Excerpted data —
(* ===== verification/EvUriOps.v ===== *)
(** * Taking URIs apart: lemmas

    Every step of evhttp_uri_parse_with_flags, for any text and any outcome of
    the allocator: which strings are on the heap, and what the parts that were
    stored have to do with the text.  Whatever is accepted is spelled by the
    grammar of EvUriSpec, and what is not returned was released.  In turn, of a
    text that spells valid parts, exactly these parts are found if there is
    memory.  A run may also end with the overflow of a port number, if [big]
    holds.

    At the end URIs are put together, in an event buffer against the laws of
    EvBufQueue and EvPrintOps: what evhttp_uri_join writes is the text of the
    parts, with the port in decimal. *)

From Stdlib Require Import ssreflect.
From S2P Require Import Prelude CTypes HProp CMem CLib BRound EvBuffer EvBufSpec EvBufOps EvBufMove EvBufPlain EvBufQueue EvPrint EvPrintOps EvUtil EvErr EvUri EvUriSpec EvMem.
Set Warnings "-rewrite-rw".
Open Scope general_if_scope.
Open Scope Z_scope.

(** ** The blocks of a URI *)

Definition uri_ids (u : evhttp_uri) : list id :=
  str_ids (u_scheme u) ++ str_ids (u_userinfo u) ++ str_ids (u_host u) ++ str_ids (u_path u) ++ str_ids (u_query u)
    ++ str_ids (u_fragment u) ++ [u_id u].

Lemma perm_skip_front (l r r' : list id) i : r ≡ₚ i :: r' -> l ++ r ≡ₚ i :: l ++ r'.
Proof. intros ->. by rewrite -Permutation_middle. Qed.

Lemma uri_ids_set f c u : uri_str f u = None -> uri_ids (set_str f (Some c) u) ≡ₚ s_id c :: uri_ids u.
Proof. destruct u, f; cbn; intros ->; rewrite /uri_ids /=; repeat apply perm_skip_front; done. Qed.

Lemma uri_ids_port p u : uri_ids (set_port p u) = uri_ids u.
Proof. done. Qed.

Lemma runs_uri_free e0 u own e (Q : unit -> evenv -> Prop) :
  owned e0 (uri_ids u ++ own) e -> (∀ e', owned e0 own e' -> Q tt e') -> runs (evhttp_uri_free u) e Q.
Proof.
  rewrite /uri_ids -!app_assoc. intros Ho HQ. rewrite /evhttp_uri_free.
  do 6 (eapply runs_bind, runs_free_str; [done|]; clear dependent e; intros e Ho). by eapply runs_free.
Qed.

(** ** Computations that fill a URI *)

Section uruns.
Context `{inet : InetPton} (big : Prop).
Abbreviation eruns := (eruns (if_big big)).
Abbreviation uruns := (gruns (if_big big)).

Lemma uruns_store e0 own f m t u e (Q : option unit -> evhttp_uri -> evenv -> Prop) :
  uri_str f u = None -> gives_str m t -> owned e0 (uri_ids u ++ own) e ->
  (∀ c e', s_text c = t -> owned e0 (uri_ids (set_str f (Some c) u) ++ own) e' -> Q (Some tt) (set_str f (Some c) u) e') ->
  (∀ e', ev_oom e0 ≠ [] -> owned e0 (uri_ids u ++ own) e' -> Q None u e') ->
  uruns (store f m) u e Q.
Proof.
  intros Hf Hm Ho Hs Hn. apply gruns_bind, gruns_here, runs_eruns, (Hm e0 (uri_ids u ++ own)); [done| |].
  - intros c e' Ht Ho'. apply gruns_bind, gruns_change, gruns_ret, Hs; [done|]. by eapply owned_perm; [|exact Ho']; rewrite uri_ids_set.
  - intros e' Hne Ho'. apply gruns_bind, gruns_change, gruns_err. replace (set_str f None u) with u; [by apply Hn|].
    destruct u, f; cbn in Hf |- *; by rewrite Hf.
Qed.

(** ** Ports *)

Lemma port_loop_spec acc ds :
  0 <= acc < 2 ^ 31 -> is_text ds -> Forall (fun c => isdigit c = true) ds ->
  port_loop acc ds = if digits_val acc ds <? 2 ^ 31 then mret (digits_val acc ds) else e_fail IntOverflow.
Proof.
  revert acc. induction ds as [|d ds IH]; intros acc Hacc Ht Hd; cbn [port_loop].
  - by rewrite (proj2 (Z.ltb_lt _ _) (proj2 Hacc)).
  - inversion Ht as [|? ? Hc Hts]; subst. inversion Hd as [|? ? Hd1 Hds]; subst. rewrite digit_range // Hd1. cbn [negb].
    assert (Hr : 48 <= d <= 57) by (rewrite /isdigit andb_true_iff !Z.leb_le in Hd1; lia).
    change (digits_val acc (d :: ds)) with (digits_val (acc * 10 + (d - 48)) ds).
    destruct (Z.leb_spec (2 ^ 31) (acc * 10 + (d - 48))) as [Hbig|Hsmall].
    + pose proof (digits_val_mono (acc * 10 + (d - 48)) ds ltac:(lia) Hds). by rewrite (proj2 (Z.ltb_ge _ _)); [|lia].
    + rewrite (proj2 (Z.ltb_ge _ 0)); [|lia]. apply IH; [lia|done|done].
Qed.

Lemma eruns_parse_port ds e (Q : Z -> evenv -> Prop) :
  is_text ds -> Forall (fun c => isdigit c = true) ds ->
  (2 ^ 31 <= digits_val 0 ds -> big) -> (digits_val 0 ds < 2 ^ 31 -> Q (digits_val 0 ds) e) -> eruns (parse_port ds) e Q.
Proof.
  intros Ht Hd Hbig HQ. rewrite /parse_port port_loop_spec //. destruct (Z.ltb_spec (digits_val 0 ds) (2 ^ 31)).
  - by apply runs_eruns, runs_ret, HQ.
  - split; [done|by apply Hbig].
Qed.

(** ** Pieces of a text *)

Lemma strchr_found (c x : Z) k s :
  list_find (fun y => y = c) s = Some (k, x) -> s = take k s ++ c :: drop (S k) s ∧ (k < length s)%nat ∧ Forall (fun y => y ≠ c) (take k s).
Proof.
  intros (Hk & -> & Hj)%list_find_Some. pose proof (lookup_lt_Some _ _ _ Hk) as Hlt. split_and!; [|done|].
  - by rewrite -{1}(take_drop k s) (drop_S s c k).
  - apply Forall_lookup. intros j y Hy. apply lookup_take_Some in Hy as [Hy Hjk]. by eapply Hj.
Qed.

Lemma strchr_app (c : Z) pre r : Forall (fun y => y ≠ c) pre -> list_find (fun y => y = c) (pre ++ c :: r) = Some (length pre, c).
Proof.
  induction 1 as [|y pre Hy _ IH]; cbn [app list_find length]; [by rewrite decide_True|]. by rewrite decide_False // IH.
Qed.

Lemma split_at (c : Z) a r k : (k < length a)%nat -> nth k (a ++ r) 0 = c -> ∃ h t, a = h ++ c :: t ∧ length h = k.
Proof.
  intros Hk Hc. rewrite app_nth1 // in Hc. destruct (lookup_lt_is_Some_2 a k Hk) as [y Hy]. rewrite nth_lookup Hy in Hc. cbn in Hc. subst y.
  exists (take k a), (drop (S k) a). rewrite -drop_S // take_drop length_take. split; [done|lia].
Qed.

Lemma drop_app_cons {A} (h : list A) c t : drop (S (length h)) (h ++ c :: t) = t.
Proof. replace (S (length h)) with (length h + 1)%nat by lia. by rewrite -drop_drop drop_app_length. Qed.

(** The check of the host in its place. *)
Lemma host_check h r :
  EVUTIL_ISXDIGIT (hd 0 r) = false ->
  (if (hd 0 (h ++ r) =? 91) && (2 <=? length h)%nat && (nth (length h - 1) (h ++ r) 0 =? 93)
   then negb (bracket_addr_ok (take (length h) (h ++ r)) =? 0) else regname_ok (h ++ r) (length h)) = host_ok h.
Proof.
  intros Hr. rewrite regname_ok_app // take_app_length /host_ok. destruct h as [|c h]; [by rewrite !andb_false_r|].
  rewrite app_nth1; [done|cbn; lia].
Qed.

(** ** The host and the port *)

Lemma set_port_same u : set_port (u_port u) u = u.
Proof. by destruct u. Qed.

Lemma uruns_host_end e0 own h r u e (Q : option unit -> evhttp_uri -> evenv -> Prop) :
  EVUTIL_ISXDIGIT (hd 0 r) = false -> u_host u = None -> owned e0 (uri_ids u ++ own) e ->
  (host_ok h = true -> ∀ c e', s_text c = h -> owned e0 (uri_ids (set_str Host (Some c) u) ++ own) e' -> Q (Some tt) (set_str Host (Some c) u) e') ->
  (∀ e', host_ok h = false ∨ ev_oom e0 ≠ [] -> owned e0 (uri_ids u ++ own) e' -> Q None u e') ->
  uruns (if (if (hd 0 (h ++ r) =? 91) && (2 <=? length h)%nat && (nth (length h - 1) (h ++ r) 0 =? 93)
             then negb (bracket_addr_ok (take (length h) (h ++ r)) =? 0) else regname_ok (h ++ r) (length h))
         then store Host (mm_memdup (take (length h) (h ++ r))) else goto_err) u e Q.
Proof.
  intros Hr Hu Ho Hs Hn. rewrite host_check //. destruct (host_ok h) eqn:Hok; [|by apply gruns_err, Hn; [left|]].
  rewrite take_app_length. apply (uruns_store e0 own Host _ h); [done|apply memdup_gives|done|by apply Hs|].
  intros e' Hne Ho'. by apply Hn; [right|].
Qed.

Lemma uruns_host e0 own a r u e (Q : option unit -> evhttp_uri -> evenv -> Prop) :
  is_text a -> EVUTIL_ISXDIGIT (hd 0 r) = false -> u_host u = None -> u_port u = -1 -> owned e0 (uri_ids u ++ own) e ->
  (∀ pre ds, a = pre ++ 58 :: ds -> Forall (fun c => isdigit c = true) ds -> 2 ^ 31 <= digits_val 0 ds -> big) ->
  (∀ h pt port c e', a = h ++ pt -> port_text port pt -> host_ok h = true -> s_text c = h ->
     owned e0 (uri_ids (set_str Host (Some c) (set_port port u)) ++ own) e' -> Q (Some tt) (set_str Host (Some c) (set_port port u)) e') ->
  (∀ u' e', owned e0 (uri_ids u' ++ own) e' -> Q None u' e') ->
  uruns (parse_host (a ++ r) (length a)) u e Q.
Proof.
  intros Ht Hr Hu Hp Ho Hbig Hs Hn. rewrite /parse_host.
  destruct (back_over_digits_spec (a ++ r) (length a) ltac:(rewrite length_app; lia)) as (Hpn & Hd & _).
  set (p := back_over_digits (a ++ r) (length a)) in *. clearbody p.
  destruct ((0 <? p)%nat && (nth (p - 1) (a ++ r) 0 =? 58)) eqn:Hcolon.
  - apply andb_true_iff in Hcolon as [H0%Nat.ltb_lt H58%Z.eqb_eq]. destruct p as [|k]; [lia|]. rewrite Nat.sub_succ Nat.sub_0_r in H58 |- *.
    destruct (split_at 58 a r k ltac:(lia) H58) as (h & ds & -> & <-). rewrite -app_assoc in Hd |- *. cbn [app] in Hd |- *.
    assert (Hth : is_text ds) by (apply Forall_app in Ht as [_ Ht]; by inversion Ht).
    assert (Hds : Forall (fun c => isdigit c = true) ds).
    { apply Forall_lookup. intros j c Hj. pose proof (lookup_lt_Some _ _ _ Hj) as Hjl. rewrite Forall_lookup in Hth.
      rewrite -digit_range; [|by eapply Hth]. specialize (Hd (length h + S j)%nat). rewrite app_nth2_plus length_app /= in Hd.
      rewrite app_nth1 // nth_lookup Hj in Hd. apply Hd. lia. }
    assert (Hrun : ∀ port pt u', u' = set_port port u -> port_text port pt -> h ++ 58 :: ds = h ++ pt ->
      uruns (if (if (hd 0 (h ++ 58 :: ds ++ r) =? 91) && (2 <=? length h)%nat && (nth (length h - 1) (h ++ 58 :: ds ++ r) 0 =? 93)
             then negb (bracket_addr_ok (take (length h) (h ++ 58 :: ds ++ r)) =? 0) else regname_ok (h ++ 58 :: ds ++ r) (length h))
         then store Host (mm_memdup (take (length h) (h ++ 58 :: ds ++ r))) else goto_err) u' e Q).
    { intros port pt u' -> Hpt Heq. apply (uruns_host_end e0 own); [done|done|by rewrite uri_ids_port| |].
      - intros Hok c e' Hc Ho'. by eapply Hs.
      - intros e' _ Ho'. by apply Hn. }
    apply gruns_bind, gruns_bind. rewrite length_app. cbn [length].
    destruct (Nat.eqb_spec (S (length h)) (length h + S (length ds))) as [He|Hne].
    + destruct ds; [|cbn in He; lia]. apply gruns_change, gruns_ret. apply (Hrun (-1) [58]); [done| |done]. by left; auto.
    + apply gruns_bind, gruns_here. replace (length h + S (length ds) - S (length h))%nat with (length ds) by lia.
      rewrite drop_app_cons take_app_length. apply eruns_parse_port; [done|done|by apply (Hbig h)|]. intros Hsmall.
      apply gruns_bind, gruns_change. pose proof (digits_val_mono 0 ds ltac:(done) Hds). rewrite (proj2 (Z.ltb_ge _ 0)) //. apply gruns_ret, gruns_ret.
      apply (Hrun (digits_val 0 ds) (58 :: ds)); [done| |done]. right. exists ds. split_and!; try done. intros ->. cbn in Hne. lia.
  - apply gruns_bind, gruns_ret, (uruns_host_end e0 own); [done|done|done| |intros e' _ Ho'; by apply Hn].
    intros Hok c e' Hc Ho'. rewrite -(set_port_same u) Hp in Ho' |- *. apply (Hs a []); [by rewrite app_nil_r|by left; auto|done|done|done].
Qed.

What is needed — In the listing above, locate the line with "0 <= acc < 2" and the line with "change (digits_val acc", then extract exactly those lines and every line between them, and nothing more.

Worked solution —
  0 <= acc < 2 ^ 31 -> is_text ds -> Forall (fun c => isdigit c = true) ds ->
  port_loop acc ds = if digits_val acc ds <? 2 ^ 31 then mret (digits_val acc ds) else e_fail IntOverflow.
Proof.
  revert acc. induction ds as [|d ds IH]; intros acc Hacc Ht Hd; cbn [port_loop].
  - by rewrite (proj2 (Z.ltb_lt _ _) (proj2 Hacc)).
  - inversion Ht as [|? ? Hc Hts]; subst. inversion Hd as [|? ? Hd1 Hds]; subst. rewrite digit_range // Hd1. cbn [negb].
    assert (Hr : 48 <= d <= 57) by (rewrite /isdigit andb_true_iff !Z.leb_le in Hd1; lia).
    change (digits_val acc (d :: ds)) with (digits_val (acc * 10 + (d - 48)) ds).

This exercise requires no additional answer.